*** Begin section ***

Lemma frames_of_one (c : nat) (entry : L) (l : list nat) :
  List.NoDup l ->
  map snd (List.filter (fun f => Nat.eqb (fst f) c)
                       (map (fun x => (x, entry)) l))
  = if existsb (Nat.eqb c) l then [entry] else [].
Proof.
  induction 1 as [|x l Hx Hnd IH]; [reflexivity |].
  cbn [map List.filter fst existsb]. rewrite (Nat.eqb_sym c x).
  destruct (Nat.eqb_spec x c) as [-> | Hne]; cbn [orb map snd].
  - rewrite IH.
    destruct (existsb (Nat.eqb c) l) eqn:E; [| reflexivity].
    apply existsb_eqb_In in E. contradiction.
  - exact IH.
Qed.

Lemma existsb_filter (c : nat) (ok : nat -> bool) (l : list nat) :
  existsb (Nat.eqb c) (List.filter ok l) = existsb (Nat.eqb c) l && ok c.
Proof.
  induction l as [|x l IH]; [reflexivity |]. cbn [List.filter existsb].
  destruct (ok x) eqn:Hx; cbn [existsb]; rewrite IH;
    destruct (Nat.eqb_spec c x) as [-> |]; cbn; rewrite ?Hx;
    try reflexivity.
  destruct (existsb (Nat.eqb x) l); reflexivity.
Qed.

Lemma broadcast_received (writable : nat -> bool) (entry : L)
    (m : log_manager L) (c : nat) :
  List.NoDup (clients m) ->
  received c (broadcast writable entry m) =
    (received c m
     ++ if existsb (Nat.eqb c) (clients m) && writable c then [entry] else [])%list.
Proof.
  intros Hnd. destruct (broadcast_effects writable entry m) as (_ & Hw).
  unfold received. rewrite Hw, List.filter_app, map_app.
  rewrite frames_of_one by (apply List.NoDup_filter; exact Hnd).
  rewrite existsb_filter. reflexivity.
Qed.

(** X19. One broadcast writes the entry once to every registered
    client that can be written to, and to nobody else; the clients
    whose write throws are removed from the set, the others stay. *)
Theorem broadcast_reaches_live_clients (writable : nat -> bool) (entry : L)
    (m : log_manager L) :
  List.NoDup (clients m) ->
  let m' := broadcast writable entry m in
  clients m' = List.filter writable (clients m) /\
  List.NoDup (clients m') /\
  forall c,
    received c m' =
    (received c m
     ++ if existsb (Nat.eqb c) (clients m) && writable c then [entry] else [])%list.
Proof.
  intros Hnd. cbn zeta.
  destruct (broadcast_effects writable entry m) as (Hc & Hw).
  split; [exact Hc |]. split; [rewrite Hc; apply List.NoDup_filter; exact Hnd |].
  intros c. apply broadcast_received. exact Hnd.
Qed.

Lemma addClient_effects (writable : nat -> bool) (res : nat) (m : log_manager L) :
  written (addClient writable res m) =
    (written m ++ if writable res
                  then map (fun e => (res, e)) (logBuffer m) else [])%list.
Proof.
  unfold addClient. cbn [written].
  generalize (written m). induction (logBuffer m) as [|e b IH]; intros out.
  - cbn. destruct (writable res); rewrite app_nil_r; reflexivity.
  - cbn [fold_left]. rewrite IH. destruct (writable res); [| reflexivity].
    cbn [map]. rewrite <- app_assoc. reflexivity.
Qed.

Lemma set_add_facts (res : nat) (l : list nat) :
  List.NoDup l -> List.NoDup (set_add res l) /\ In res (set_add res l).
Proof.
  intros Hnd. unfold set_add.
  destruct (existsb (Nat.eqb res) l) eqn:E.
  - apply existsb_eqb_In in E. auto.
  - split; [| apply in_or_app; right; now left].
    apply List.NoDup_app; [exact Hnd | constructor; [intros [] | constructor] |].
    intros x Hx [<- | []]. apply existsb_eqb_In in Hx. congruence.
Qed.

Lemma broadcast_all_received (entries : list ((nat -> bool) * L))
    (m : log_manager L) (res : nat) :
  List.NoDup (clients m) ->
  In res (clients m) ->
  forallb (fun e => fst e res) entries = true ->
  received res (broadcast_all entries m) =
    (received res m ++ map snd entries)%list /\
  In res (clients (broadcast_all entries m)).
Proof.
  revert m. induction entries as [|[ok e] es IH]; intros m Hnd Hin Hall.
  - cbn. rewrite app_nil_r. auto.
  - cbn [forallb fst] in Hall. apply andb_prop in Hall as [Hok Hall].
    change (broadcast_all ((ok, e) :: es) m)
      with (broadcast_all es (broadcast ok e m)).
    destruct (broadcast_effects ok e m) as (Hc & _).
    pose proof (broadcast_received ok e m res Hnd) as Hr.
    destruct (IH (broadcast ok e m)) as [Hr' Hin'];
      [rewrite Hc; apply List.NoDup_filter; exact Hnd | | exact Hall |].
    { rewrite Hc. apply filter_In. auto. }
    split; [| exact Hin'].
    rewrite Hr', Hr. apply existsb_eqb_In in Hin. rewrite Hin, Hok.
    cbn [andb map snd]. rewrite <- app_assoc. reflexivity.
Qed.

(** X20. A client that joins with [addClient] and whose writes succeed
    receives first the buffered entries, oldest first, then every entry
    broadcast afterwards, each once and in order, and it stays
    registered. *)
Theorem joined_client_sees_buffer_then_stream (writable : nat -> bool)
    (res : nat) (entries : list ((nat -> bool) * L)) (m : log_manager L) :
  List.NoDup (clients m) ->
  writable res = true ->
  forallb (fun e => fst e res) entries = true ->
  let m' := broadcast_all entries (addClient writable res m) in
  received res m' = (received res m ++ logBuffer m ++ map snd entries)%list /\
  In res (clients m').
Proof.
  intros Hnd Hok Hall. cbn zeta.
  destruct (set_add_facts res (clients m) Hnd) as [Hnd1 Hin1].
  destruct (broadcast_all_received entries (addClient writable res m) res)
    as [Hr Hin]; [exact Hnd1 | exact Hin1 | exact Hall |].
  split; [| exact Hin].
  rewrite Hr. unfold received at 1. rewrite addClient_effects, Hok.
  rewrite List.filter_app, map_app, <- app_assoc. f_equal. f_equal.
  induction (logBuffer m) as [|e b IH]; [reflexivity |].
  cbn [map List.filter fst]. rewrite Nat.eqb_refl. cbn [map snd].
  rewrite IH. reflexivity.
Qed.

Lemma frames_of_none (c : nat) (entry : L) (l : list nat) :
  ~ In c l ->
  map snd (List.filter (fun f => Nat.eqb (fst f) c)
                       (map (fun x => (x, entry)) l)) = [].
Proof.
  induction l as [|x l IH]; intros Hn; [reflexivity |].
  cbn [map List.filter fst].
  destruct (Nat.eqb_spec x c) as [-> | Hne]; [elim Hn; now left |].
  apply IH. intros H. apply Hn. now right.
Qed.

(** X21. After [removeClient] nothing more is written to the client,
    whatever is broadcast; and a client that was added while its writes
    failed received nothing of the buffer but is registered all the
    same, until the first broadcast it fails removes it. *)
Theorem removed_client_gets_nothing (res : nat)
    (entries : list ((nat -> bool) * L)) (m : log_manager L) :
  received res (broadcast_all entries (removeClient res m)) = received res m /\
  ~ In res (clients (broadcast_all entries (removeClient res m))) /\
  (forall writable entry,
     writable res = false ->
     List.NoDup (clients m) ->
     received res (addClient writable res m) = received res m /\
     In res (clients (addClient writable res m)) /\
     ~ In res (clients (broadcast writable entry (addClient writable res m)))).
Proof.
  assert (H : forall (es : list ((nat -> bool) * L)) (m0 : log_manager L),
            ~ In res (clients m0) ->
            received res (broadcast_all es m0) = received res m0 /\
            ~ In res (clients (broadcast_all es m0))).
  { induction es as [|[ok e] es IH]; intros m0 Hn; [auto |].
    change (broadcast_all ((ok, e) :: es) m0)
      with (broadcast_all es (broadcast ok e m0)).
    destruct (broadcast_effects ok e m0) as (Hc & Hw).
    destruct (IH (broadcast ok e m0)) as [Hr Hn'].
    { rewrite Hc. intros Hin. apply filter_In in Hin as [Hin _]. auto. }
    split; [| exact Hn']. rewrite Hr. unfold received.
    rewrite Hw, List.filter_app, map_app, frames_of_none, app_nil_r;
      [reflexivity |].
    intros Hin. apply filter_In in Hin as [Hin _]. auto. }
  assert (Hrem : ~ In res (clients (removeClient res m))).
  { unfold removeClient, set_delete. cbn [clients]. intros Hin.
    apply filter_In in Hin as [_ Hin]. rewrite Nat.eqb_refl in Hin.
    discriminate. }
  destruct (H entries (removeClient res m) Hrem) as [Hr Hn].
  split; [exact Hr |]. split; [exact Hn |].
  intros writable entry Hw Hnd.
  destruct (set_add_facts res (clients m) Hnd) as [_ Hin].
  split; [| split; [exact Hin |]].
  - unfold received. rewrite addClient_effects, Hw, app_nil_r. reflexivity.
  - destruct (broadcast_effects writable entry (addClient writable res m))
      as (Hc & _).
    rewrite Hc. intros Hf. apply filter_In in Hf as [_ Hf]. congruence.
Qed.

End LogClients.

Lemma broadcast_reaches_live_clients_witness :
  let m := mkLogManager Z [3%nat; 5%nat; 8%nat] [] 100 [] in
  let m' := broadcast (fun c => negb (Nat.eqb c 5)) 42 m in
  clients m' = [3%nat; 8%nat] /\
  received 3%nat m' = [42] /\
  received 5%nat m' = [] /\
  received 9%nat m' = [].
Proof.
  destruct (broadcast_reaches_live_clients Z (fun c => negb (Nat.eqb c 5)) 42
              (mkLogManager Z [3%nat; 5%nat; 8%nat] [] 100 []))
    as (Hc & _ & Hr).
  - repeat constructor; cbn; intuition discriminate.
  - split; [exact Hc |].
    split; [exact (Hr 3%nat) |]. split; [exact (Hr 5%nat) | exact (Hr 9%nat)].
Defined.

Lemma joined_client_sees_buffer_then_stream_witness :
  let m := broadcast_all [(fun _ : nat => true, 1); (fun _ => true, 2)]
                         (@new_log_manager Z) in
  let m' := broadcast_all [(fun _ : nat => true, 3); (fun _ => true, 4)]
                          (addClient (fun _ => true) 7%nat m) in
  received 7%nat m' = [1; 2; 3; 4] /\ In 7%nat (clients m').
Proof.
  apply (joined_client_sees_buffer_then_stream Z (fun _ => true) 7%nat
           [(fun _ : nat => true, 3); (fun _ => true, 4)]
           (broadcast_all [(fun _ : nat => true, 1); (fun _ => true, 2)]
                          (@new_log_manager Z))).
  - constructor.
  - reflexivity.
  - reflexivity.
Defined.

Lemma removed_client_gets_nothing_witness :
  let m := mkLogManager Z [3%nat; 5%nat] [1; 2] 100 [(3%nat, 2)] in
  received 3%nat
    (broadcast_all [(fun _ : nat => true, 9)] (removeClient 3%nat m)) = [2] /\
  received 6%nat (addClient (fun _ => false) 6%nat m) = [] /\
  In 6%nat (clients (addClient (fun _ => false) 6%nat m)) /\
  ~ In 6%nat (clients (broadcast (fun _ => false) 9
                                 (addClient (fun _ => false) 6%nat m))).
Proof.
  destruct (removed_client_gets_nothing Z 3%nat [(fun _ : nat => true, 9)]
              (mkLogManager Z [3%nat; 5%nat] [1; 2] 100 [(3%nat, 2)]))
    as (Hr & _ & _).
  destruct (removed_client_gets_nothing Z 6%nat []
              (mkLogManager Z [3%nat; 5%nat] [1; 2] 100 [(3%nat, 2)]))
    as (_ & _ & Hfail).
  destruct (Hfail (fun _ => false) 9 eq_refl) as (H1 & H2 & H3).
  - repeat constructor; cbn; intuition discriminate.
  - split; [exact Hr |]. split; [exact H1 |]. split; assumption.
Defined.

(* ------------------------------------------------------------------ *)
(** ** The recent logs *)

Section RecentLogsFacts.

Variable J : Type.
Variable JSON_parse : string -> option J.
Variable trim : string -> string.

Lemma slice_from_cases {A} (count : Z) (l : list A) :
  slice_from (- count) l =
  if 0 <? count then skipn (length l - Z.to_nat count) l
  else skipn (Z.to_nat (- count)) l.
Proof.
  unfold slice_from.
  destruct (Z.ltb_spec 0 count).
  - destruct (Z.ltb_spec (- count) 0); [| lia]. f_equal. lia.
  - destruct (Z.ltb_spec (- count) 0); [lia |].
    destruct (Z.le_gt_cases (- count) (Z.of_nat (length l))).
    + f_equal. lia.
    + rewrite !skipn_all2 by lia. reflexivity.
Qed.

(** X22. [getRecentLogs(count)] with a positive [count] returns the
    last [count] kept lines of the file (all of them when there are
    fewer), in the order of the file, each parsed or, when it is not
    JSON, wrapped as an info entry; empty lines are never returned.
    With [count = 0] it returns every line, and with a negative [count]
    every line but the first [-count].  When the file cannot be read it
    returns the empty list. *)
Theorem recent_logs_are_the_last_lines (data : string) (now count : Z) :
  let lines := log_lines trim data in
  let wrap line :=
    match JSON_parse line with
    | Some entry => Parsed entry
    | None => Unparsed line now
    end in
  let recent := getRecentLogs J JSON_parse trim (Some data) now count in
  (0 < count ->
   recent = map wrap (skipn (length lines - Z.to_nat count) lines) /\
   length recent = Nat.min (length lines) (Z.to_nat count)) /\
  (count = 0 -> recent = map wrap lines) /\
  (count < 0 -> recent = map wrap (skipn (Z.to_nat (- count)) lines)) /\
  Forall (fun line => line <> "") lines /\
  getRecentLogs J JSON_parse trim None now count = [].
Proof.
  cbn zeta. unfold getRecentLogs. rewrite slice_from_cases.
  split; [| split; [| split; [| split; [| reflexivity]]]].
  - intros Hc. destruct (Z.ltb_spec 0 count); [| lia].
    split; [reflexivity |]. rewrite length_map, length_skipn. lia.
  - intros ->. reflexivity.
  - intros Hc. destruct (Z.ltb_spec 0 count); [lia | reflexivity].
  - unfold log_lines. apply List.Forall_forall. intros line Hin.
    apply filter_In in Hin as [_ Hne]. intros ->. discriminate.
Qed.

(** X23. Through [GET /logs] the count is never 0: a missing, unreadable
    or zero [count] gives the last 50 lines, and a positive [count] at
    most that many entries.  A negative [count] is passed on as it is,
    and then the answer is the whole file but its first lines. *)
Theorem get_logs_count (file : option string) (now : Z) :
  get_logs JSON_parse trim file now None
    = get_logs JSON_parse trim file now (Some 50) /\
  get_logs JSON_parse trim file now (Some 0)
    = get_logs JSON_parse trim file now (Some 50) /\
  (forall parsed, logs_count parsed <> 0) /\
  (forall n, 0 < n ->
     (length (get_logs JSON_parse trim file now (Some n)) <= Z.to_nat n)%nat) /\
  (forall n data, n < 0 -> file = Some data ->
     length (get_logs JSON_parse trim file now (Some n))
     = (length (log_lines trim data) - Z.to_nat (- n))%nat).
Proof.
  split; [reflexivity |]. split; [reflexivity |]. split; [| split].
  - intros [n|]; cbn; [| discriminate].
    destruct (Z.eqb_spec n 0); [discriminate | assumption].
  - intros n Hn. unfold get_logs, logs_count.
    destruct (Z.eqb_spec n 0); [lia |].
    destruct file as [data|]; [| cbn; lia].
    unfold getRecentLogs. rewrite slice_from_cases.
    destruct (Z.ltb_spec 0 n); [| lia].
    rewrite length_map, length_skipn. lia.
  - intros n data Hn ->. unfold get_logs, logs_count.
    destruct (Z.eqb_spec n 0); [lia |].
    unfold getRecentLogs. rewrite slice_from_cases.
    destruct (Z.ltb_spec 0 n); [lia |].
    rewrite length_map, length_skipn. reflexivity.
Qed.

*** End section ***

Track down every line in the entries that includes the string "Variable", and copy it.

Variable J : Type.
Variable JSON_parse : string -> option J.
Variable trim : string -> string.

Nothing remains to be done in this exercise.